The increased contamination of aquatic systems with pharmaceuticals, pesticides, dyes, and phenols alarms the livelihood of our ecosystem (Shi et al. 2020; Balakrishnan et al. 2023b). Researchers were drawn to photocatalytic water treatment technology over adsorption because this technology is more environmentally friendly (Rajagopal et al. 2020; Chinthala et al. 2021). The fundamental mechanism is to oxidize the sponge photocatalyst to degrade the organic pollutants with the assistance of ultraviolet or visible light. The sponge-based photocatalysts exhibit great catalytic activity due to their highly porous three-dimensional structure, abundant active sites, and enhanced adsorption.

The majority of researchers have conducted the removal of dyes rather than other organic contaminants due to the higher accessibility and ease of analysis. For instance, Gao et al. (2022c) developed stable and highly elastic graphitic carbon nitride (g-C3N4)/polyvinyl alcohol sponges via the co-polymerization method. The prepared sponge composites exhibited predominant porosity, and elastic deformation property makes them adaptable to attain different shapes. The photocatalytic degradation studies reported a 79% elimination of tetracycline within 80 min. The total organic carbon removal studies stated a maximum removal of 58% and 76% for Rhodamine B and tetracycline, respectively. The sponges exhibited a recyclability of ten cycles toward the Rhodamine B. The elastic graphitic carbon nitride/polyvinyl alcohol sponges can be easily tailored to a larger scale due to durability and outstanding stability. The predominant catalyst efficiency is ascribed to improved optical properties and porosity.

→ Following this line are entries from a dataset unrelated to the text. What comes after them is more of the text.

(* ===== verification/GoFloat.v ===== *)
(** * Go's float64

    IEEE 754 binary64 numbers and the operations the program uses, as executable
    definitions on the Standard Library's specification of floating-point numbers:
    conversions, arithmetic, comparison, and [math.Pow] for an integral exponent,
    which follows the algorithm of the Go library. *)

From stdpp Require Import prelude.
From Stdlib Require Import ZArith SpecFloat.
From S2P Require Import Prelude.

Definition f64 := spec_float.
Definition f_prec : Z := 53.
Definition f_emax : Z := 1024.

(** [float64(z)] *)
Definition f_of_Z (z : Z) : f64 := binary_normalize f_prec f_emax z 0 false.
Definition f_mul : f64 → f64 → f64 := SFmul f_prec f_emax.
Definition f_add : f64 → f64 → f64 := SFadd f_prec f_emax.
Definition f_sub : f64 → f64 → f64 := SFsub f_prec f_emax.
Definition f_div : f64 → f64 → f64 := SFdiv f_prec f_emax.
Definition f_lt : f64 → f64 → bool := SFltb.
Definition f_le : f64 → f64 → bool := SFleb.
Definition f_eq : f64 → f64 → bool := SFeqb.

Definition f_one : f64 := f_of_Z 1.
(** The constant 0.5. *)
Definition f_half : f64 := f_div f_one (f_of_Z 2).

Definition is_nan (x : f64) : bool := match x with S754_nan => true | _ => false end.

(** [int64(x)]: truncation toward zero; out of range (where the Go specification
    leaves the value open) the result is the one of amd64, the least integer. *)
Definition f_to_int64 (x : f64) : Z :=
  match x with
  | S754_zero _ => 0%Z
  | S754_finite s m e =>
      let a := if (0 <=? e)%Z then (Zpos m * 2 ^ e)%Z else (Zpos m / 2 ^ (- e))%Z in
      let z := if s then (- a)%Z else a in
      if (min64 <=? z)%Z && (z <=? max64)%Z then z else min64
  | _ => min64
  end.

(** The loop of [math.Pow]: [i] the exponent still to do, [x1 * 2^xe] the power of
    the base for its lowest bit, [a1 * 2^ae] the product so far. *)
Fixpoint pow_loop (fuel : nat) (i : Z) (x1 : f64) (xe : Z) (a1 : f64) (ae : Z) : f64 * Z :=
  match fuel with
  | 0 => (a1, ae)
  | S fuel' =>
      if bool_decide (i = 0%Z) then (a1, ae)
      else if ((xe <? - 2 ^ 12) || (2 ^ 12 <? xe))%Z then (a1, (ae + xe)%Z)
      else
        let '(a1', ae') := if Z.odd i then (f_mul a1 x1, (ae + xe)%Z) else (a1, ae) in
        let x2 := f_mul x1 x1 in
        let xe2 := (2 * xe)%Z in
        if f_lt x2 f_half then pow_loop fuel' (i / 2) (f_add x2 x2) (xe2 - 1) a1' ae'
        else pow_loop fuel' (i / 2) x2 xe2 a1' ae'
  end.

(** [math.Pow(x, float64(n))] for [n >= 0]; 63 rounds exhaust an [int64] exponent. *)
Definition f_pow (x : f64) (n : Z) : f64 :=
  if bool_decide (n = 0%Z) || f_eq x f_one then f_one
  else if bool_decide (n = 1%Z) then x
  else
    match x with
    | S754_nan => S754_nan
    | S754_zero s => if Z.odd n then x else S754_zero false
    | S754_infinity s => if s && Z.odd n then S754_infinity true else S754_infinity false
    | S754_finite _ _ _ =>
        let '(x1, xe) := SFfrexp f_prec f_emax x in
        let '(a1, ae) := pow_loop 63 n x1 xe f_one 0 in
        SFldexp f_prec f_emax a1 ae
    end.

Lemma f_to_int64_in64 x : in64 (f_to_int64 x).
Proof.
  unfold f_to_int64, in64, min64, max64.
  repeat case_match; try lia; apply andb_true_iff in H1 as [?%Z.leb_le ?%Z.leb_le]; lia.
Qed.

#[export] Instance f64_eq_dec : EqDecision spec_float.
Proof. solve_decision. Defined.

Lemma SFcompare_refl x : is_nan x = false → SFcompare x x = Some Eq.
Proof.
  destruct x as [s|s| |s m e]; simpl; [done|by destruct s|done|]. intros _.
  rewrite Z.compare_refl. change (Pos.compare_cont Eq m m) with (Pos.compare m m).
  rewrite Pos.compare_refl. by destruct s.
Qed.

Lemma f_eq_refl x : is_nan x = false → f_eq x x = true.
Proof. intros H. unfold f_eq, SFeqb. by rewrite SFcompare_refl. Qed.

(** The idiom [if x > cap { x = cap }] leaves nothing above [cap]. *)
Lemma f_clamp_le x cap : f_lt cap (if f_lt cap x then cap else x) = false.
Proof.
  destruct (f_lt cap x) eqn:E; [|done]. destruct (is_nan cap) eqn:En.
  - by destruct cap.
  - unfold f_lt, SFltb. by rewrite SFcompare_refl.
Qed.

Definition is_finite (x : f64) : bool :=
  match x with S754_zero _ | S754_finite _ _ _ => true | _ => false end.

Lemma finite_not_nan x : is_finite x = true → is_nan x = false.
Proof. by destruct x. Qed.

(** ** Integers are exact below [2^53] *)

Definition exact_Z : Z := 2 ^ 53.

(** The representation of a positive integer below [exact_Z]: 53 digits. *)
Definition f_nat (z : Z) : f64 :=
  S754_finite false (Z.to_pos (z * 2 ^ (52 - Z.log2 z))) (Z.log2 z - 52).

Lemma digits2_log2 p : Zpos (digits2_pos p) = (Z.log2 (Zpos p) + 1)%Z.
Proof.
  induction p as [p IH|p IH|]; [| |done]; cbn [digits2_pos]; rewrite Pos2Z.inj_succ, IH.
  - rewrite (Pos2Z.inj_xI p), Z.log2_succ_double by lia. lia.
  - rewrite (Pos2Z.inj_xO p), Z.log2_double by lia. lia.
Qed.

Lemma iter_xO m d : Zpos (Pos.iter xO m d) = (Zpos m * 2 ^ Zpos d)%Z.
Proof.
  induction d as [|d IH] using Pos.peano_ind; [rewrite Z.pow_1_r, Z.mul_comm; done|].
  rewrite Pos.iter_succ, Pos2Z.inj_xO, IH, Pos2Z.inj_succ, Z.pow_succ_r by lia. lia.
Qed.

Lemma iter_pos_iter {A} (f : A → A) n x : iter_pos f n x = Pos.iter f x n.
Proof.
  assert (Hc : ∀ n x, f (Pos.iter f x n) = Pos.iter f (f x) n) by (intros; symmetry; by apply Pos.iter_swap).
  revert x. induction n as [n IH|n IH|]; intros x; simpl; [|by rewrite !IH|done].
  by rewrite !IH, <- !Hc.
Qed.

(** Shifting zeros out is exact. *)
Lemma shr_1_double m : (0 < m)%Z → shr_1 (Build_shr_record (2 * m) false false) = Build_shr_record m false false.
Proof. by destruct m. Qed.

Lemma shr_exact m e n : (0 < m)%Z → (0 ≤ n)%Z →
  shr (Build_shr_record (m * 2 ^ n) false false) e n = (Build_shr_record m false false, (e + n)%Z).
Proof.
  intros Hm Hn. destruct n as [|p|p]; [by rewrite Z.mul_1_r, Z.add_0_r| |lia]. cbn [shr]. f_equal.
  rewrite iter_pos_iter. clear Hn. revert m Hm. induction p as [|p IH] using Pos.peano_ind; intros m Hm.
  - rewrite Z.pow_1_r, Z.mul_comm. by apply shr_1_double.
  - rewrite Pos.iter_succ, Pos2Z.inj_succ, Z.pow_succ_r, Z.mul_assoc, (Z.mul_comm m 2), IH by lia.
    by apply shr_1_double.
Qed.

Lemma fexp_normal e : (-1021 ≤ e)%Z → fexp f_prec f_emax e = (e - 53)%Z.
Proof. unfold fexp, emin, f_prec, f_emax. lia. Qed.

Lemma Zdigits2_pos m : (0 < m)%Z → Zdigits2 m = (Z.log2 m + 1)%Z.
Proof. destruct m; intros ?; [lia|apply digits2_log2|lia]. Qed.

(** A mantissa of 53 digits and zeros behind it. *)
Lemma shr_fexp_exact m e n : Z.log2 m = 52%Z → (0 ≤ n)%Z → (-1000 ≤ e + n)%Z →
  shr_fexp f_prec f_emax (m * 2 ^ n) e loc_Exact = (Build_shr_record m false false, (e + n)%Z).
Proof.
  intros Hl Hn He. assert (Hm : (0 < m)%Z) by (destruct (Z.lt_trichotomy m 0) as [?|[->|?]]; [by rewrite Z.log2_nonpos in Hl by lia|done|done]).
  unfold shr_fexp. rewrite Zdigits2_pos by (apply Z.mul_pos_pos; [lia|by apply Z.pow_pos_nonneg]).
  rewrite Z.log2_mul_pow2, Hl, fexp_normal by lia. replace (_ - e)%Z with n by lia. by apply shr_exact.
Qed.

Lemma binary_round_aux_exact m e n : Z.log2 m = 52%Z → (0 ≤ n)%Z → (-1000 ≤ e + n ≤ 900)%Z →
  binary_round_aux f_prec f_emax false (m * 2 ^ n) e loc_Exact = S754_finite false (Z.to_pos m) (e + n).
Proof.
  intros Hl Hn He. unfold binary_round_aux. rewrite shr_fexp_exact by (done || lia). cbn [shr_m loc_of_shr_record round_nearest_even].
  pose proof (shr_fexp_exact m (e + n) 0 Hl ltac:(lia) ltac:(lia)) as E. rewrite Z.mul_1_r, Z.add_0_r in E. rewrite E. cbn [shr_m].
  destruct m as [|p|p]; [done| |by rewrite Z.log2_nonpos in Hl by lia].
  cbn [Z.to_pos]. rewrite (proj2 (Z.leb_le _ _)); [done|]. unfold f_emax, f_prec. lia.
Qed.

Lemma log2_below z : (0 < z < exact_Z)%Z → (0 ≤ Z.log2 z ≤ 52)%Z.
Proof.
  intros [Hz Hb]. split; [apply Z.log2_nonneg|]. apply Z.lt_succ_r. change (Z.succ 52) with 53%Z.
  by apply Z.log2_lt_pow2.
Qed.

Lemma log2_mantissa z : (0 < z < exact_Z)%Z → Z.log2 (z * 2 ^ (52 - Z.log2 z)) = 52%Z.
Proof. intros Hz. pose proof (log2_below z Hz). rewrite Z.log2_mul_pow2 by lia. lia. Qed.

(** An integer, however many zeros its mantissa comes with. *)
Lemma binary_round_int z k p : (0 < z < exact_Z)%Z → (0 ≤ k ≤ 52)%Z → Zpos p = (z * 2 ^ k)%Z →
  binary_round f_prec f_emax false p (- k) = f_nat z.
Proof.
  intros Hz Hk Hp. pose proof (log2_below z Hz) as Hd. pose proof (log2_mantissa z Hz) as Hm.
  unfold binary_round, f_nat. rewrite digits2_log2, Hp, Z.log2_mul_pow2, fexp_normal by lia.
  set (d := Z.log2 z) in *. replace (_ - 53)%Z with (d - 52)%Z by lia.
  unfold shl_align. destruct (d - 52 - - k)%Z as [|q|q] eqn:Eq.
  - assert (k = 52 - d)%Z as -> by lia. rewrite Hp. pose proof (binary_round_aux_exact _ (- (52 - d)) 0 Hm ltac:(lia) ltac:(lia)) as E.
    rewrite Z.mul_1_r in E. rewrite E. f_equal. lia.
  - rewrite Hp. replace (z * 2 ^ k)%Z with (z * 2 ^ (52 - d) * 2 ^ Zpos q)%Z.
    + rewrite binary_round_aux_exact by (done || lia). f_equal. lia.
    + rewrite <- Z.mul_assoc, <- Z.pow_add_r by lia. f_equal. f_equal. lia.
  - rewrite iter_xO, Hp, <- Z.mul_assoc, <- Z.pow_add_r by lia. replace (k + Zpos q)%Z with (52 - d)%Z by lia.
    pose proof (binary_round_aux_exact _ (d - 52) 0 Hm ltac:(lia) ltac:(lia)) as E. rewrite Z.mul_1_r, Z.add_0_r in E. exact E.
Qed.

Lemma f_of_Z_exact z : (0 < z < exact_Z)%Z → f_of_Z z = f_nat z.
Proof.
  intros Hz. unfold f_of_Z, binary_normalize. destruct z as [|p|p]; [lia| |lia].
  apply (binary_round_int (Zpos p) 0 p Hz); [lia|]. by rewrite Z.mul_1_r.
Qed.

(** The mantissa of an integer, aligned with a smaller exponent. *)
Lemma align_int z k : (0 < z < exact_Z)%Z → (52 - Z.log2 z ≤ k)%Z →
  Zpos (shl_align (Z.to_pos (z * 2 ^ (52 - Z.log2 z))) (Z.log2 z - 52) (- k)).1 = (z * 2 ^ k)%Z.
Proof.
  intros Hz Hk. pose proof (log2_below z Hz) as Hd. set (d := Z.log2 z) in *.
  assert (Hp : Zpos (Z.to_pos (z * 2 ^ (52 - d))) = (z * 2 ^ (52 - d))%Z).
  { apply Z2Pos.id, Z.mul_pos_pos; [lia|]. apply Z.pow_pos_nonneg; lia. }
  unfold shl_align. destruct (- k - (d - 52))%Z as [|q|q] eqn:Eq; [|lia|]; cbn [fst].
  - rewrite Hp. f_equal. f_equal. lia.
  - rewrite iter_xO, Hp, <- Z.mul_assoc, <- Z.pow_add_r by lia. f_equal. f_equal. lia.
Qed.

(** Counting down is exact. *)
Lemma f_sub_one z : (0 ≤ z)%Z → (z + 1 < exact_Z)%Z → f_sub (f_of_Z (z + 1)) f_one = f_of_Z z.
Proof.
  intros H0 Hz. rewrite f_of_Z_exact by lia. unfold f_one. rewrite (f_of_Z_exact 1) by (unfold exact_Z in *; lia).
  unfold f_sub, f_nat, SFsub. change (Z.log2 1 - 52)%Z with (-52)%Z. pose proof (log2_below (z + 1) ltac:(lia)) as Hd.
  rewrite Z.min_r by lia. cbn [cond_Zopp]. pose proof (align_int (z + 1) 52 ltac:(lia) ltac:(lia)) as E2. change (- (52))%Z with (-52)%Z in E2. rewrite E2.
  pose proof (align_int 1 52 ltac:(unfold exact_Z; lia) ltac:(done)) as E1. change (Z.log2 1 - 52)%Z with (-52)%Z in E1. change (- (52))%Z with (-52)%Z in E1.
  rewrite E1.
  replace ((z + 1) * 2 ^ 52 - 1 * 2 ^ 52)%Z with (z * 2 ^ 52)%Z by lia.
  destruct (decide (z = 0%Z)) as [->|Hne]; [done|]. rewrite f_of_Z_exact by lia.
  destruct (z * 2 ^ 52)%Z as [|p|p] eqn:Ep; [lia| |lia]. cbn [binary_normalize].
  by apply (binary_round_int z 52); [lia|lia|].
Qed.

(** Sums and products are exact. *)
Lemma f_add_exact x y : (0 ≤ x)%Z → (0 ≤ y)%Z → (x + y < exact_Z)%Z → f_add (f_of_Z x) (f_of_Z y) = f_of_Z (x + y).
Proof.
  intros Hx Hy Hb. destruct (decide (x = 0%Z)) as [->|Nx], (decide (y = 0%Z)) as [->|Ny]; [done|..].
  - rewrite Z.add_0_l, (f_of_Z_exact y) by lia. done.
  - rewrite Z.add_0_r, (f_of_Z_exact x) by lia. done.
  - rewrite !f_of_Z_exact by lia. pose proof (log2_below x ltac:(lia)) as Dx. pose proof (log2_below y ltac:(lia)) as Dy.
    set (k := (52 - Z.min (Z.log2 x) (Z.log2 y))%Z). set (R := f_nat (x + y)). unfold f_add, SFadd, f_nat.
    replace (Z.min (Z.log2 x - 52) (Z.log2 y - 52)) with (- k)%Z by lia. cbn [cond_Zopp].
        rewrite !align_int, <- Z.mul_add_distr_r by lia.
    destruct ((x + y) * 2 ^ k)%Z as [|p|p] eqn:Ep; cbn [binary_normalize].
    + assert (0 < 2 ^ k)%Z by (apply Z.pow_pos_nonneg; lia). nia.
    + by apply binary_round_int; [lia|lia|].
    + assert (0 < 2 ^ k)%Z by (apply Z.pow_pos_nonneg; lia). nia.
Qed.

Lemma f_mul_exact x y : (0 ≤ x < exact_Z)%Z → (0 ≤ y < exact_Z)%Z → (x * y < exact_Z)%Z →
  f_mul (f_of_Z x) (f_of_Z y) = f_of_Z (x * y).
Proof.
  intros Hx Hy Hb. destruct (decide (x = 0%Z)) as [->|Nx], (decide (y = 0%Z)) as [->|Ny]; [done|..].
  - rewrite (f_of_Z_exact y) by lia. done.
  - rewrite (f_of_Z_exact x), Z.mul_0_r by lia. done.
  - assert (Hp : (0 < x * y)%Z) by lia. rewrite !f_of_Z_exact by lia.
    pose proof (log2_below x ltac:(lia)) as Dx. pose proof (log2_below y ltac:(lia)) as Dy.
    pose proof (log2_below (x * y) ltac:(lia)) as D. pose proof (log2_mantissa (x * y) ltac:(lia)) as Hm.
    pose proof (Z.log2_mul_below x y ltac:(lia) ltac:(lia)) as Hl.
    set (R := f_nat (x * y)). unfold f_mul, SFmul, f_nat. cbn [xorb]. rewrite Pos2Z.inj_mul.
    rewrite !Z2Pos.id by (apply Z.mul_pos_pos; [lia|apply Z.pow_pos_nonneg; lia]).
    replace (x * 2 ^ (52 - Z.log2 x) * (y * 2 ^ (52 - Z.log2 y)))%Z
      with (x * y * 2 ^ (52 - Z.log2 (x * y)) * 2 ^ (52 + Z.log2 (x * y) - Z.log2 x - Z.log2 y))%Z.
    + rewrite binary_round_aux_exact by (done || lia). unfold R, f_nat. f_equal. lia.
    + replace (x * 2 ^ (52 - Z.log2 x) * (y * 2 ^ (52 - Z.log2 y)))%Z
        with (x * y * (2 ^ (52 - Z.log2 x) * 2 ^ (52 - Z.log2 y)))%Z by ring.
      rewrite <- Z.mul_assoc, <- !Z.pow_add_r by lia. f_equal. f_equal. lia.
Qed.

(** Comparison of integers. *)
Lemma f_compare_exact x y : (0 ≤ x < exact_Z)%Z → (0 ≤ y < exact_Z)%Z → SFcompare (f_of_Z x) (f_of_Z y) = Some (x ?= y)%Z.
Proof.
  intros Hx Hy. destruct (decide (x = 0%Z)) as [->|Nx], (decide (y = 0%Z)) as [->|Ny]; [done|..].
  - rewrite (f_of_Z_exact y) by lia. cbn. destruct y; [done|done|lia].
  - rewrite (f_of_Z_exact x) by lia. cbn. destruct x; [done|done|lia].
  - rewrite !f_of_Z_exact by lia. unfold f_nat. cbn [SFcompare]. f_equal.
    destruct (Z.compare_spec (Z.log2 x - 52) (Z.log2 y - 52)) as [E|L|L].
    + assert (Z.log2 x = Z.log2 y) as -> by lia. pose proof (log2_below y ltac:(lia)) as Hd.
      assert (Hp : (0 < 2 ^ (52 - Z.log2 y))%Z) by (apply Z.pow_pos_nonneg; lia).
      change (Pos.compare_cont Eq ?a ?b) with (Zpos a ?= Zpos b)%Z. rewrite !Z2Pos.id by lia.
      symmetry. by apply Zmult_compare_compat_r, Z.lt_gt.
    + symmetry. apply Z.compare_lt_iff, Z.log2_lt_cancel. lia.
    + symmetry. apply Z.compare_gt_iff, Z.log2_lt_cancel. lia.
Qed.

Lemma f_of_Z_finite z : (0 ≤ z < exact_Z)%Z → f_of_Z z = S754_zero false ∨ ∃ s m e, f_of_Z z = S754_finite s m e.
Proof.
  intros Hz. destruct (decide (z = 0%Z)) as [->|Hne]; [by left|right]. rewrite f_of_Z_exact by lia. unfold f_nat. eauto.
Qed.

#[export] Hint Resolve f_to_int64_in64 : go.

You et al. (2022) developed zinc sulfide (ZnS)-supported cellulose/chitosan sponges through an in situ method for the removal of Congo Red. Here, zinc sulfide-supported cellulose/chitosan sponges were developed through the hydrothermal decomposition of xanthates and the in situ preparation of zinc sulfide. The structural studies proved the porous (83% porosity) skeleton structure composed of different flexible transport routes with phenomenal mechanical strength. The photocatalytic studies demonstrate a maximum efficiency of 96% under the illumination of ultraviolet irradiation. The superoxide and hydroxyl radicals played a vital role in the destruction of organic dyes. The sponges also demonstrated a maximum reusability of eight cycles with an efficiency of 85%.

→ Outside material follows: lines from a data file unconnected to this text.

(** The power of two, exactly, or something that no cap lets through. *)
Lemma f_pow_two n : 0 ≤ n < 2 ^ 63 →
  (n < 900 ∧ f_pow (f_of_Z 2) n = two_to n) ∨
  (900 ≤ n ∧ nonneg (f_pow (f_of_Z 2) n) ∧ (is_finite (f_pow (f_of_Z 2) n) = true → scaled 1 900 ≤ value (f_pow (f_of_Z 2) n))).
Proof.
  intros Hn. destruct (decide (n = 0)) as [->|N0]; [by left|]. destruct (decide (n = 1)) as [->|N1]; [by left|].
  assert (Hnn : nonneg (f_pow (f_of_Z 2) n)) by (apply f_pow_nonneg, f_of_Z_nonneg; lia).
  destruct (pow_loop_two 63 n 2 0 0) as (j & ae & E & Hj & HT); [done|done|done|done|].
  assert (Ep : f_pow (f_of_Z 2) n = binary_round f_prec f_emax false (2 ^ 52) (ae - j - 52)).
  { unfold f_pow. rewrite (bool_decide_eq_false_2 (n = 0)), (bool_decide_eq_false_2 (n = 1)) by done.
    change (f_eq (f_of_Z 2) f_one) with false. cbn [orb]. change (f_of_Z 2) with (S754_finite false (2 ^ 52) (-51)).
    change (SFfrexp _ _ _) with (f_half, 2). change f_one with (two_to (- 0)). cbv beta iota. rewrite E. unfold two_to, SFldexp. f_equal. lia. }
  pose proof (binary_round_rounding (2 ^ 52) (ae - j - 52)) as Hr. rewrite <- Ep in Hr.
  destruct (Z.lt_ge_cases n 900) as [Hlt|Hge]; [left|right]; (split; [done|]).
  - destruct HT as [HT|[_ HT]]; [|lia]. rewrite Ep. replace (ae - j - 52) with (n - 52) by lia.
    unfold binary_round. rewrite digits2_log2. change (Z.log2 (Zpos (2 ^ 52))) with 52. rewrite fexp_normal by lia.
    unfold shl_align. replace (52 + 1 + (n - 52) - 53 - (n - 52)) with 0 by lia.
    pose proof (binary_round_aux_exact (2 ^ 52) (n - 52) 0 eq_refl ltac:(lia) ltac:(lia)) as Ex.
    rewrite Z.mul_1_r, Z.add_0_r in Ex. exact Ex.
  - split; [done|]. intros Hf. eapply rounding_lower; [|exact Hr|unfold unit_exp; lia|done|lia|lia|]; [done|].
    change (Zpos (2 ^ 52)) with (1 * 2 ^ 52). rewrite scaled_shift by (unfold unit_exp; lia). unfold scaled. rewrite !Z.mul_1_l.
    apply Z.pow_le_mono_r; lia.
Qed.

(** An integer times a power. *)
Lemma mul_two_to z c : 0 < z < exact_Z → 0 ≤ c < 900 →
  is_finite (f_mul (f_of_Z z) (two_to c)) = true ∧ value (f_mul (f_of_Z z) (two_to c)) = scaled (z * 2 ^ c) 0.
Proof.
  intros Hz Hc. pose proof (log2_below z Hz) as Hl.
  assert (Hm : 0 < z * 2 ^ (52 - Z.log2 z)) by (apply Z.mul_pos_pos; [lia|apply Z.pow_pos_nonneg; lia]).
  assert (E : f_mul (f_of_Z z) (two_to c) = S754_finite false (Z.to_pos (z * 2 ^ (52 - Z.log2 z))) (Z.log2 z - 52 + c)).
  { rewrite f_of_Z_exact by done. unfold f_mul, SFmul, f_nat, two_to. cbn [xorb]. rewrite Pos2Z.inj_mul, Z2Pos.id by done.
    change (Zpos (2 ^ 52)) with (2 ^ 52). rewrite binary_round_aux_exact by (by apply log2_mantissa || lia). f_equal. lia. }
  rewrite E. split; [done|]. cbn [value]. rewrite Z2Pos.id by done. unfold scaled.
  rewrite <- !Z.mul_assoc, <- !Z.pow_add_r by (unfold unit_exp; lia). f_equal. f_equal. lia.
Qed.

Hickman et al. (2018) emphasized that titanium dioxide (TiO2)-polydimethylsiloxane hybrid sponges, a hydrophobic sponge for the destruction of Rhodamine B, were fabricated by using sugar as a template. Scanning electron microscopy images proved the three-dimensional framework of polydimethylsiloxane with a successful amalgamation of titanium dioxide (TiO2) with greater porosity. The solar-light-assisted photocatalytic degradation was able to remove Rhodamine B effectively due to the synergistic action of titanium dioxide present in the sponge. The greater activity is indicated by the synergistic effect of greater adsorption, followed by photocatalytic studies. The titanium dioxide-polydimethylsiloxane exhibited a lower reusability of three cycles in comparison with other catalytic sponges.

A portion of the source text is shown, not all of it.